Warta KBB, Jakarta – Algoritma , adalah suatu konsep yang sering kali kita dengar dalam bidang teknologi serta matematika, saat ini telah menjadi elemen tak terpisahkan dari rutinitas harian. Mulai dari merancang perangkat lunak komputer, memproses informasi skala besar, hingga dengan cara tidak langsung juga berperan dalam menentukan nasib pada arena taruhan daring. Menurut laman resmi Binus Algoritme merupakan serangkaian tindakan terstruktur yang diciptakan guna mengatasi sebuah kendala. Di dalam ranah pengkodean komputer, algoritme bertugas menjadi fondasi logis yang mendukung eksekusi program sesuai dengan instruksi diberikan.

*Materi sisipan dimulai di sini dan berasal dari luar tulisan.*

(** When the pages of a cache are all below 2 GB, as they are on a machine
    without storage above it, a ZONE_NORMAL request never uses a free object of
    them: every such allocation adds a page to the cache. *)
Theorem low_storage_takes_pages (p type : Z) (m : mem) (s : slab) (obj : Z) (m' : mem)
    (Hs : slabs m !! p = Some s) (Hlow : Forall low_page (p :: slab_pages s))
    (Hpages : Forall (fun a => is_Some (slabs m !! a)) (slab_pages s)) (Htype : type = ZONE_NORMAL)
    (Hret : alloc_slab_obj (Some p) type m = Ret (Some obj, m')) :
  exists new b, alloc_pages 0 ZONE_NORMAL (pagesystem m) = Ret (Some new, b) /\ pagesystem m' = b.
Proof.
  subst type. apply Forall_cons in Hlow as [Hp Hl]. revert Hret. unfold alloc_slab_obj, get_slab. rewrite Hs. cbn [defined mbind outcome_bind].
  destruct (bug_on _); cbn [mbind outcome_bind]; [|done..]. rewrite usable_low by done.
  rewrite find_usable_low by done. cbn [mbind outcome_bind].
  unfold __alloc_slab_obj_newpage, alloc_page.
  destruct (alloc_pages 0 ZONE_NORMAL (pagesystem m)) as [[[new|] b]| |]; cbn [mbind outcome_bind option_map fst snd];
    try done. intros H. exists new, b. split; [done|].
  apply bind_Ret in H as ([r1 m1] & H1 & H2). apply bind_Ret in H1 as (s1 & _ & [= <- <-]).
  cbn [fst snd] in H2. apply bind_Ret in H2 as (s2 & _ & H2). apply bind_Ret in H2 as ([o s3] & _ & [= _ <-]).
  done.
Qed.

Lemma low_storage_takes_pages_witness :
  exists m s obj m', slabs m !! 0x100000 = Some s /\ used s = 0 /\
    alloc_slab_obj (Some 0x100000) ZONE_NORMAL m = Ret (Some obj, m') /\
    exists new b, alloc_pages 0 ZONE_NORMAL (pagesystem m) = Ret (Some new, b) /\ pagesystem m' = b.
Proof.
  set (m := Mem {[ 0x100000 := new_slab 0x100000 16 72 251 ]} (init_buddy_alloc 0x300000 0x200000) []).
  destruct (alloc_slab_obj (Some 0x100000) ZONE_NORMAL m) as [[[obj|] m']| |] eqn:E;
    [|vm_compute in E; discriminate E..].
  exists m, (new_slab 0x100000 16 72 251), obj, m'. split; [done|]. split; [done|]. split; [done|].
  eapply (low_storage_takes_pages 0x100000 ZONE_NORMAL m (new_slab 0x100000 16 72 251) obj m' eq_refl
    ltac:(repeat constructor) ltac:(constructor) eq_refl E).
Defined.
Lemma split_record_bytes_witness :
  exists f' page, spool_append_rec (replicate 4080 0) 1 sample_file (replicate 100 1 ++ replicate 200 2) 100 200 = Ret (0, f') /\
    last (pages_data f') = Some page /\ aslice page 0 124 = Some (replicate 76 1 ++ replicate 48 2).
Proof.
  apply (split_record_bytes (replicate 4080 0) 1 1 sample_file [replicate 4000 9] _ 100 200 (replicate 76 2) _).
  - done.
  - by vm_compute.
  - done.
  - apply sample_file_rep.
  - done.
  - done.
  - done.
  - done.
  - by vm_compute.
  - vm_compute. reflexivity.
Defined.
(** ownership stays, is taken from the free mutex, or given up *)
Definition own_change : Prop :=
  (state m = state (lock s) /\ (owns_pc p = true <-> owns s i)) \/
  (state (lock s) = 1 /\ state m = 0 /\ owns_pc p = true) \/
  (owns s i /\ state m = 1 /\ owns_pc p = false).

Lemma own_goto : own_change ->
  (state m = 0 \/ state m = 1) /\
  (forall j, owns (goto s i m p) j -> state m = 0) /\
  (forall j k, owns (goto s i m p) j -> owns (goto s i m p) k -> j = k) /\
  (state m = 0 -> exists j, owns (goto s i m p) j).
Proof.
  pose proof (i_state _ Hinv) as H1. pose proof (i_owner _ Hinv) as H2.
  pose proof (i_one _ Hinv) as H3. pose proof (i_some _ Hinv) as H4. setoid_rewrite owns_goto.
  intros [[-> E]|[(E1 & -> & E3)|(E1 & -> & E3)]].
  - split_and!; [done|naive_solver|naive_solver|]. intros [j Hj]%H4. exists j.
    destruct (decide (j = i)) as [->|]; [left; tauto|by right].
  - assert (forall j, ~ owns s j) by (intros j Hj; specialize (H2 j Hj); lia).
    split_and!; [by left|done| |intros _; exists i; by left].
    intros j k [[-> _]|[_ Hj]] [[-> _]|[_ Hk]]; [done|by destruct (H k)|by destruct (H j)|by destruct (H j)].
  - assert (forall j, owns s j -> j = i) by (intros; by apply H3).
    assert (forall j, ~ ((j = i /\ owns_pc p = true) \/ (j <> i /\ owns s j))) as Hno.
    { intros j [[_ Hj]|[Hne Hj]]; [congruence|]. by apply Hne, H. }
    split_and!; [by right|intros j Hj|intros j k Hj|done]; by destruct (Hno j).
Qed.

Dua teknik populer untuk merancang algoritme adalah flowchart dan pseudocode. Flowchart menunjukkan alur secara visual melalui diagram, sementara itu pseudocode tulis tahapan-tahapan logika dalam Bahasa yang setengah formal sehingga mudah dimengerti oleh orang lain.
Menurut Dicoding, asal-usul algoritma mencapai waktu yang sangat lampau dan bermula dengan ahli matematika Muslim bernama Al-Khawarizmi, yang mengembangkan metode matematis terstruktur untuk menyelesaikan masalah kompleks. Abad setelahnya, pemikir besar Alan Turing menunjukkan bahwa perangkat mekanis pun bisa melaksanakan algoritme tersebut, mendorong perkembangan dalam era komputasi modern.
Akan tetapi, tidak seluruh implementasi algoritme berakibat positif. Di sektor perjudian online, alih-alih itu, algoritme malah bertindak sebagai pedang bermusuhan yang mengendalikan keberuntungan banyak bettor. Sebagaimana diberitakan oleh Sigma World, ada dua tipe dasar algoritme yang aktif dalam sistem belakang operasional situs taruhan daring ini yaitu
Random Number Generator (RNG) dan algoritma pembayaran.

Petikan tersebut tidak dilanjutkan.